• **Record set**:
(** ** [denso_iso15765_bootloader_profile.h] *)
Inductive DensoInCarRun : Set := kN83m | kSh.
Inductive DensoBenchSessionReply : Set := kFatalSession | kTolerantProbe.
Inductive DensoReadSetupReply : Set := kFatalSetup | kTolerantReply.
Inductive DensoIdentityQuery : Set := kEcuIdService | kDidF182.
Inductive DensoRegionLog : Set := kDumpAndBlock | kStartAndLength.
Record DensoBenchArm := {
  settle : Z; session_reply : DensoBenchSessionReply; session_timeout : Z; jump_first_read : Z; jump_loop_read : Z;
  discard_first_reply : bool
}.
Record DensoIso15765BootloaderProfile := {
  unit_ : string;
  obk_active_log : string;
  identity_query : DensoIdentityQuery;
  probe_timeout : Z;
  in_car_run : DensoInCarRun;
  in_car_timeout : Z;
  bench : DensoBenchArm;
  read_setup_reply : DensoReadSetupReply;
  read_setup_policy : ExchangePolicy;
  pace_pages : bool;
  region_log : DensoRegionLog;
  write_block_index : Z;
  checksum_policy : ExchangePolicy;
  image_start : Z
}.
(** The families' profiles. *)
Definition policy_pending (read pending : Z) : ExchangePolicy :=
  {| pre_read_delay := pre_read_delay default_policy; read_timeout := read; pending_timeout := pending;
     max_pending_repeats := max_pending_repeats default_policy |}.
Definition profile_1n83m_1_5m : DensoIso15765BootloaderProfile := {|
  unit_ := "Subaru Denso 1N83M 1.5MB";
  obk_active_log := "OBK is active";
  identity_query := kEcuIdService;
  probe_timeout := 200;
  in_car_run := kN83m;
  in_car_timeout := 200;
  bench := {| settle := 500; session_reply := kFatalSession; session_timeout := 200; jump_first_read := 200;
              jump_loop_read := 200; discard_first_reply := false |};
  read_setup_reply := kFatalSetup;
  read_setup_policy := policy_within 200;
  pace_pages := false;
  region_log := kDumpAndBlock;
  write_block_index := 1;
  checksum_policy := policy_pending 500 500;
  image_start := 0x08F9C000
|}.
Definition profile_1n83m_4m : DensoIso15765BootloaderProfile := {|
  unit_ := "Subaru Denso 1N83M 4MB";
  obk_active_log := "OBK is active";
  identity_query := kEcuIdService;
  probe_timeout := 200;
  in_car_run := kN83m;
  in_car_timeout := 200;
  bench := {| settle := 500; session_reply := kFatalSession; session_timeout := 200; jump_first_read := 200;
              jump_loop_read := 200; discard_first_reply := true |};
  read_setup_reply := kTolerantReply;
  read_setup_policy := policy_within 200;
  pace_pages := false;
  region_log := kDumpAndBlock;
  write_block_index := 1;
  checksum_policy := policy_pending 500 3000;
  image_start := 0x08F9C000
|}.
Definition profile_sh72531 : DensoIso15765BootloaderProfile := {|
  unit_ := "Subaru Denso SH72531";
  obk_active_log := "OBK is active!";
  identity_query := kEcuIdService;
  probe_timeout := 200;
  in_car_run := kSh;
  in_car_timeout := 200;
  bench := {| settle := 500; session_reply := kFatalSession; session_timeout := 200; jump_first_read := 200;
              jump_loop_read := 200; discard_first_reply := true |};
  read_setup_reply := kFatalSetup;
  read_setup_policy := policy_within 2000;
  pace_pages := true;
  region_log := kDumpAndBlock;
  write_block_index := 1;
  checksum_policy := policy_pending 2000 2000;
  image_start := 0x00000000
|}.
Definition profile_sh72543_diesel : DensoIso15765BootloaderProfile := {|
  unit_ := "Subaru Denso SH72543 Diesel";
  obk_active_log := "OBK is active!";
  identity_query := kDidF182;
  probe_timeout := 2000;
  in_car_run := kSh;
  in_car_timeout := 2000;
  bench := {| settle := 50; session_reply := kTolerantProbe; session_timeout := 2000; jump_first_read := 2000;
              jump_loop_read := 200; discard_first_reply := false |};
  read_setup_reply := kFatalSetup;
  read_setup_policy := policy_within 200;
  pace_pages := true;
  region_log := kStartAndLength;
  write_block_index := 0;
  checksum_policy := policy_pending 2000 2000;
  image_start := 0x00000000
|}.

• **The problem**: Retype the records above in full. Every word should match.

• **Solution to the problem**:
(** ** [denso_iso15765_bootloader_profile.h] *)
Inductive DensoInCarRun : Set := kN83m | kSh.
Inductive DensoBenchSessionReply : Set := kFatalSession | kTolerantProbe.
Inductive DensoReadSetupReply : Set := kFatalSetup | kTolerantReply.
Inductive DensoIdentityQuery : Set := kEcuIdService | kDidF182.
Inductive DensoRegionLog : Set := kDumpAndBlock | kStartAndLength.
Record DensoBenchArm := {
  settle : Z; session_reply : DensoBenchSessionReply; session_timeout : Z; jump_first_read : Z; jump_loop_read : Z;
  discard_first_reply : bool
}.
Record DensoIso15765BootloaderProfile := {
  unit_ : string;
  obk_active_log : string;
  identity_query : DensoIdentityQuery;
  probe_timeout : Z;
  in_car_run : DensoInCarRun;
  in_car_timeout : Z;
  bench : DensoBenchArm;
  read_setup_reply : DensoReadSetupReply;
  read_setup_policy : ExchangePolicy;
  pace_pages : bool;
  region_log : DensoRegionLog;
  write_block_index : Z;
  checksum_policy : ExchangePolicy;
  image_start : Z
}.
(** The families' profiles. *)
Definition policy_pending (read pending : Z) : ExchangePolicy :=
  {| pre_read_delay := pre_read_delay default_policy; read_timeout := read; pending_timeout := pending;
     max_pending_repeats := max_pending_repeats default_policy |}.
Definition profile_1n83m_1_5m : DensoIso15765BootloaderProfile := {|
  unit_ := "Subaru Denso 1N83M 1.5MB";
  obk_active_log := "OBK is active";
  identity_query := kEcuIdService;
  probe_timeout := 200;
  in_car_run := kN83m;
  in_car_timeout := 200;
  bench := {| settle := 500; session_reply := kFatalSession; session_timeout := 200; jump_first_read := 200;
              jump_loop_read := 200; discard_first_reply := false |};
  read_setup_reply := kFatalSetup;
  read_setup_policy := policy_within 200;
  pace_pages := false;
  region_log := kDumpAndBlock;
  write_block_index := 1;
  checksum_policy := policy_pending 500 500;
  image_start := 0x08F9C000
|}.
Definition profile_1n83m_4m : DensoIso15765BootloaderProfile := {|
  unit_ := "Subaru Denso 1N83M 4MB";
  obk_active_log := "OBK is active";
  identity_query := kEcuIdService;
  probe_timeout := 200;
  in_car_run := kN83m;
  in_car_timeout := 200;
  bench := {| settle := 500; session_reply := kFatalSession; session_timeout := 200; jump_first_read := 200;
              jump_loop_read := 200; discard_first_reply := true |};
  read_setup_reply := kTolerantReply;
  read_setup_policy := policy_within 200;
  pace_pages := false;
  region_log := kDumpAndBlock;
  write_block_index := 1;
  checksum_policy := policy_pending 500 3000;
  image_start := 0x08F9C000
|}.
Definition profile_sh72531 : DensoIso15765BootloaderProfile := {|
  unit_ := "Subaru Denso SH72531";
  obk_active_log := "OBK is active!";
  identity_query := kEcuIdService;
  probe_timeout := 200;
  in_car_run := kSh;
  in_car_timeout := 200;
  bench := {| settle := 500; session_reply := kFatalSession; session_timeout := 200; jump_first_read := 200;
              jump_loop_read := 200; discard_first_reply := true |};
  read_setup_reply := kFatalSetup;
  read_setup_policy := policy_within 2000;
  pace_pages := true;
  region_log := kDumpAndBlock;
  write_block_index := 1;
  checksum_policy := policy_pending 2000 2000;
  image_start := 0x00000000
|}.
Definition profile_sh72543_diesel : DensoIso15765BootloaderProfile := {|
  unit_ := "Subaru Denso SH72543 Diesel";
  obk_active_log := "OBK is active!";
  identity_query := kDidF182;
  probe_timeout := 2000;
  in_car_run := kSh;
  in_car_timeout := 2000;
  bench := {| settle := 50; session_reply := kTolerantProbe; session_timeout := 2000; jump_first_read := 2000;
              jump_loop_read := 200; discard_first_reply := false |};
  read_setup_reply := kFatalSetup;
  read_setup_policy := policy_within 200;
  pace_pages := true;
  region_log := kStartAndLength;
  write_block_index := 0;
  checksum_policy := policy_pending 2000 2000;
  image_start := 0x00000000
|}.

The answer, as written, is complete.